Personal information
- Full name: Branko Buljevic
- Date of birth: 6 September 1947 (age 78)
- Place of birth: Split, PR Croatia, FPR Yugoslavia
- Height: 1.85 m (6 ft 1 in)
- Position: Striker

Senior career*
- Years: Team / Apps / (Gls)
- 1967: OFK Beograd / 1 / (0)
- 1968–1976: Footscray JUST
- 1977–1979: Fitzroy United Alexander / 74 / (21)
- 1980–1983: South Melbourne / 87 / (22)
- 1985: Footscray JUST / 9 / (0)
- Total:  / 171 / (43)

International career
- 1972–1974: Australia / 22 / (7)

= Branko Buljevic =

Australian soccer player

Branko Buljevic (born 6 September 1947) is a former soccer player.

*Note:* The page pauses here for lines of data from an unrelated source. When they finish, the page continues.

(* ===== verification/ResponseSafety.v ===== *)
(** The response machine and its buffer.

    The marks are behind the current character, but the grammar lets a line
    end stand between a header's name and its value, so the machine may take
    the text of a value for the start of a name, and then hand over the new
    start with the old length: for the values it knows (of Content-Length and
    Transfer-Encoding) that is at most 17 bytes behind the current one.  What
    is known in each state is checked against all transitions by computing
    them. *)

From S2P Require Import Prelude Http CString Ragel Http11Run HttpClientMachine HttpClientParser.
From Stdlib Require Import Ascii.

#[local] Open Scope Z_scope.

(** What is known in a state: whether the name lies behind the current
    character, how many characters it began before it at most, and whether its
    length is at most 17. *)
Record known := mkKnown { k_name : bool; k_since : option Z; k_short : bool }.

Definition in_states (l : list (Z * Z)) (n : Z) : bool :=
  existsb (λ r, (fst r <=? n) && (n <=? snd r)) l.

(** The states inside a name the machine knows, with the state before its
    first character. *)
Definition keywords : list (Z * Z * Z) :=
  [(25, 34, 24); (44, 60, 43); (73, 79, 72); (90, 94, 89); (101, 111, 97)].
Lemma CountBytes_loop_ones fuel result v :
  0 ≤ v < 2 ^ 32 → ones 32 v ≤ Z.of_nat fuel → 0 ≤ result → result + ones 32 v < 2 ^ 32 →
  CountBytes_loop fuel result v = Some (result + ones 32 v).
Proof.
  revert result v. induction fuel as [|fuel IH]; intros result v Hv Hf Hr Hs; cbn [CountBytes_loop];
    destruct (Z.eqb_spec v 0) as [->|Hne]; try (rewrite ones_zero; f_equal; lia).
  - destruct (ones_clear 32 v) as [E _]; [simpl; lia|]. pose proof (ones_range 32 (Z.land v (v - 1))). lia.
  - destruct (ones_clear 32 v) as [E Hl]; [simpl; lia|].
    pose proof (ones_range 32 (Z.land v (v - 1))).
    change (2 ^ Z.of_nat 32) with (2 ^ 32) in Hl. unfold u32. rewrite wrapU_id by (unfold in_u; lia).
    rewrite IH by lia. f_equal. lia.
Qed.

Section address.
Context `{P : Platform}.

Definition net_index (i : Z) : Z :=
  match APEXSTORM_BYTE_ORDER with
  | APEXSTORM_LITTLE_ENDIAN => swap_index i
  | APEXSTORM_BIG_ENDIAN => i
  end.

Lemma net_index_range i : 0 ≤ i < 32 → 0 ≤ net_index i < 32.
Proof. unfold net_index. destruct APEXSTORM_BYTE_ORDER; [apply swap_index_range|done]. Qed.

Lemma net_index_involutive i : 0 ≤ i < 32 → net_index (net_index i) = i.
Proof. unfold net_index. destruct APEXSTORM_BYTE_ORDER; [apply swap_index_involutive|done]. Qed.

Abbreviation swap32 := (byteswapOnLittleEndian uint32_t).
Abbreviation swap16 := (byteswapOnLittleEndian uint16_t).

Lemma swap32_bit x i : 0 ≤ i < 32 → Z.testbit (swap32 x) i = Z.testbit x (net_index i).
Proof.
  intros Hi. unfold byteswapOnLittleEndian, net_index. destruct APEXSTORM_BYTE_ORDER; [|done].
  change (byteswap uint32_t x) with (wrapU 32 (bswap_32 (wrapU 32 x))). unfold wrapU.
  rewrite Z.mod_pow2_bits_low by lia. rewrite bswap_32_bit by done.
  pose proof (swap_index_range i Hi). by rewrite Z.mod_pow2_bits_low by lia.
Qed.

(** The address as a number, the first byte of the dotted form on top. *)
Definition host_order (a : sockaddr_in) : Z := swap32 (s_addr a).

Lemma swap_u_range t x :
  t = uint16_t ∨ t = uint32_t → has_type t x → has_type t (byteswapOnLittleEndian t x).
Proof.
  intros Ht Hx. unfold byteswapOnLittleEndian. destruct APEXSTORM_BYTE_ORDER; [|done].
  destruct Ht as [-> | ->]; rewrite <- byteswap_type by (simpl; lia); apply wrapU_range; done.
Qed.

Lemma swap_involutive t x :
  t = uint16_t ∨ t = uint32_t → has_type t x →
  byteswapOnLittleEndian t (byteswapOnLittleEndian t x) = x.
Proof.
  intros Ht Hx. unfold byteswapOnLittleEndian. destruct APEXSTORM_BYTE_ORDER; [|done].
  apply byteswap_involutive; [|done]. destruct Ht as [-> | ->]; simpl; lia.
Qed.

(** * Subnets *)

(** The bits of an address, the first one on top. *)
Definition addr_bits (a : Address) : Z :=
  match a with IPv4Address _ => 32 | IPv6Address _ => 128 | _ => 0 end.
Definition addr_bit (a : Address) (i : Z) : bool :=
  match a with
  | IPv4Address m => Z.testbit (host_order m) (31 - i)
  | IPv6Address m => Z.testbit (s6_addr m !!! Z.to_nat (i / 8)) (7 - i mod 8)
  | _ => false
  end.

(** An address whose fields have their types. *)
Definition wf_ip (a : Address) : Prop :=
  match a with
  | IPv4Address m => has_type uint32_t (s_addr m) ∧ has_type uint16_t (sin_port m)
  | IPv6Address m => length (s6_addr m) = 16%nat ∧ Forall is_byte (s6_addr m) ∧
                     has_type uint16_t (sin6_port m)
  | _ => False
  end.

(** The prefixes the code computes masks for. *)
Definition prefix_ok (a : Address) (p : Z) : Prop :=
  match a with
  | IPv4Address _ => 2 ≤ p ≤ 32
  | IPv6Address _ => 0 ≤ p < 128
  | _ => False
  end.

(** *** IPv4 *)

Lemma swap_mask_bit p i :
  2 ≤ p ≤ 32 → 0 ≤ i < 32 →
  Z.testbit (swap32 (Z.ones (32 - p))) (net_index (31 - i)) = negb (i <? p).
Proof.
  intros Hp Hi. pose proof (net_index_range (31 - i)).
  rewrite swap32_bit, net_index_involutive by lia.
  destruct (Z.ltb_spec i p); [by rewrite Z.ones_spec_high by lia|by rewrite Z.ones_spec_low by lia].
Qed.

Lemma ipv4_mask p : 2 ≤ p ≤ 32 → CreateMask uint32_t p = Ret (Z.ones (32 - p)).
Proof. intros Hp. apply (mask_ones uint32_t); [lia| |done|done]. change (bits uint32_t) with 32. lia. Qed.

Lemma ipv4_broadcast p m i b :
  2 ≤ p ≤ 32 → 0 ≤ i < 32 → IPv4_broadcastAddress p m = Ret (Some b) →
  addr_bit b i = if i <? p then addr_bit (IPv4Address m) i else true.
Proof.
  intros Hp Hi. unfold IPv4_broadcastAddress. destruct (Z.ltb_spec 32 p); [lia|].
  rewrite ipv4_mask by done. cbn [obind]. intros [= <-]. cbn [addr_bit].
  unfold host_order. cbn [s_addr with_s_addr]. rewrite !swap32_bit by lia.
  rewrite Z.lor_spec, swap_mask_bit by done. destruct (i <? p); by rewrite ?orb_false_r, ?orb_true_r.
Qed.

Lemma ipv4_network p m i b :
  2 ≤ p ≤ 32 → 0 ≤ i < 32 → IPv4_networkAddress p m = Ret (Some b) →
  addr_bit b i = if i <? p then false else addr_bit (IPv4Address m) i.
Proof.
  intros Hp Hi. unfold IPv4_networkAddress. destruct (Z.ltb_spec 32 p); [lia|].
  rewrite ipv4_mask by done. cbn [obind]. intros [= <-]. cbn [addr_bit].
  unfold host_order. cbn [s_addr with_s_addr]. rewrite !swap32_bit by lia.
  rewrite Z.land_spec, swap_mask_bit by done. destruct (i <? p); by rewrite ?andb_false_r, ?andb_true_r.
Qed.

Born in Croatia, he was a member of Australia's 1974 World Cup squad in West Germany and represented Australia 30 times in total between 1972 and 1975.

==Playing career==
Buljevic began his club career with OFK Belgrade in the Yugoslav First League. He emigrated to Australia, where Buljevic spent nine seasons playing for Footscray JUST, then moving on to play for Heidelberg United and South Melbourne FC respectively. He returned to Footscray JUST for one more season before retiring in 1985.

After being naturalised, Buljevic made his debut for Australia in 1972. He made 30 appearances for the Socceroos, 22 of them in full internationals.